WHAT IS REQUIRED: All lines from the one with "- right. right." to the end of the data: return those exactly, and only those.

*** MATERIAL SUPPLIED ***

(** X4.  The schema accepts a password, in register and in confirm-reset
    alike, exactly when it has at least 8 characters and among them an upper
    case letter, a lower case letter, a digit and a character that is none of
    these. *)
Theorem password_ok_iff (pw : string) :
  password_ok pw <->
  (8 <= String.length pw)%nat
  /\ (exists c, In c (list_ascii_of_string pw) /\ isUpper c = true)
  /\ (exists c, In c (list_ascii_of_string pw) /\ isLower c = true)
  /\ (exists c, In c (list_ascii_of_string pw) /\ isDigit c = true)
  /\ (exists c, In c (list_ascii_of_string pw)
                /\ isUpper c = false /\ isLower c = false /\ isDigit c = false).
Proof.
  unfold password_ok, password_issues. rewrite filter_checks_nil.
  unfold password_checks, regex_test.
  split.
  - intros Hall.
    inversion Hall as [|? ? Hlen H1]; subst.
    inversion H1 as [|? ? Hup H2]; subst.
    inversion H2 as [|? ? Hlow H3]; subst.
    inversion H3 as [|? ? Hdig H4]; subst.
    inversion H4 as [|? ? Hspec _]; subst.
    cbn [fst] in *.
    split; [now apply Nat.leb_le|].
    split; [now apply existsb_exists|].
    split; [now apply existsb_exists|].
    split; [now apply existsb_exists|].
    apply existsb_exists in Hspec as [c [Hin Hc]].
    exists c. split; [exact Hin|].
    apply negb_true_iff in Hc.
    apply orb_false_iff in Hc as [Hc Hd]. apply orb_false_iff in Hc as [Hu Hl].
    auto.
  - intros (Hlen & Hup & Hlow & Hdig & [c (Hin & Hu & Hl & Hd)]).
    repeat constructor; cbn [fst].
    + now apply Nat.leb_le.
    + now apply existsb_exists.
    + now apply existsb_exists.
    + now apply existsb_exists.
    + apply existsb_exists. exists c. split; [exact Hin|].
      now rewrite Hu, Hl, Hd.
Qed.

(** ** Asking for a reset, case by case *)

Lemma api_forgot_password_known (e : string) (p t : option string) (u : User)
      (now : Z) (w : World) :
  isEmail e = true ->
  getUserByEmail e w = (Ok (Some u), w) ->
  api_forgot_password (mkBody (Some e) p t) now w
  = (Ok (Respond 200
           (Json (JObject
              [ ("message", JString ack);
                ("debug",
                 JObject [("resetLink", JString (reset_link (toString_hex (drawn 32 w))))]) ]))),
     forgot_world e u now w).
Proof.
  intros He Hfound. unfold api_forgot_password, try_catch, bind.
  rewrite (resetPasswordSchema_parse_ok e p t w He), Hfound, randomBytes_run.
  unfold setResetToken, execute, sendPasswordResetEmail, forgot_world, reset_link.
  cbv zeta.
  destruct (mailService_send e _); reflexivity.
Qed.

(** X5.  A forgot-password request has three outcomes only.  For an e-mail
    the schema accepts and the table knows: 200, one [UPDATE] that stores a
    fresh token on the user's row, and the mail in the outbox if the provider
    took it; the answer is the same when the provider refused it.  For an
    e-mail the schema accepts and the table does not know: 200 and an
    untouched world.  For a missing or refused e-mail: 400 and an untouched
    world. *)
Theorem forgot_password_outcomes (b : Body) (now : Z) (w : World) :
  (exists (e : string) (u : User),
      body_email b = Some e /\ isEmail e = true
      /\ getUserByEmail e w = (Ok (Some u), w)
      /\ api_forgot_password b now w
         = (Ok (Respond 200
                  (Json (JObject
                     [ ("message", JString ack);
                       ("debug",
                        JObject [("resetLink",
                                  JString (reset_link (toString_hex (drawn 32 w))))]) ]))),
            forgot_world e u now w))
  \/ (exists e : string,
        body_email b = Some e /\ isEmail e = true
        /\ getUserByEmail e w = (Ok None, w)
        /\ api_forgot_password b now w = (Ok (Respond 200 (message_body ack)), w))
  \/ (exists msg : string,
        (forall e, body_email b = Some e -> isEmail e = false)
        /\ api_forgot_password b now w = (Ok (Respond 400 (message_body msg)), w)).
Proof.
  destruct b as [[e|] p t].
  - destruct (isEmail e) eqn:He.
    + destruct (find (fun u => String.eqb (email u) e) (users w)) as [u|] eqn:Hfind.
      * left. exists e, u.
        assert (Hfound : getUserByEmail e w = (Ok (Some u), w))
          by (unfold getUserByEmail; now rewrite Hfind).
        repeat (split; [first [reflexivity | assumption]|]).
        exact (api_forgot_password_known e p t u now w He Hfound).
      * right. left. exists e.
        assert (Hnone : getUserByEmail e w = (Ok None, w))
          by (unfold getUserByEmail; now rewrite Hfind).
        repeat (split; [first [reflexivity | assumption]|]).
        unfold api_forgot_password, try_catch, bind.
        now rewrite (resetPasswordSchema_parse_ok e p t w He), Hnone.
    + right. right. eexists. split.
      * intros e' He'. cbn in He'. now injection He' as <-.
      * unfold api_forgot_password, try_catch, bind, resetPasswordSchema_parse.
        cbn [body_email email_issues]. rewrite He. reflexivity.
  - right. right. eexists. split; [discriminate | reflexivity].
Qed.

Lemma length_drawn (n : nat) (w : World) : List.length (drawn n w) = n.
Proof. unfold drawn. now rewrite length_map, length_seq. Qed.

*** End of MATERIAL SUPPLIED ***

ANSWER TO THIS PROBLEM:
  - right. right. eexists. split; [discriminate | reflexivity].
Qed.

Lemma length_drawn (n : nat) (w : World) : List.length (drawn n w) = n.
Proof. unfold drawn. now rewrite length_map, length_seq. Qed.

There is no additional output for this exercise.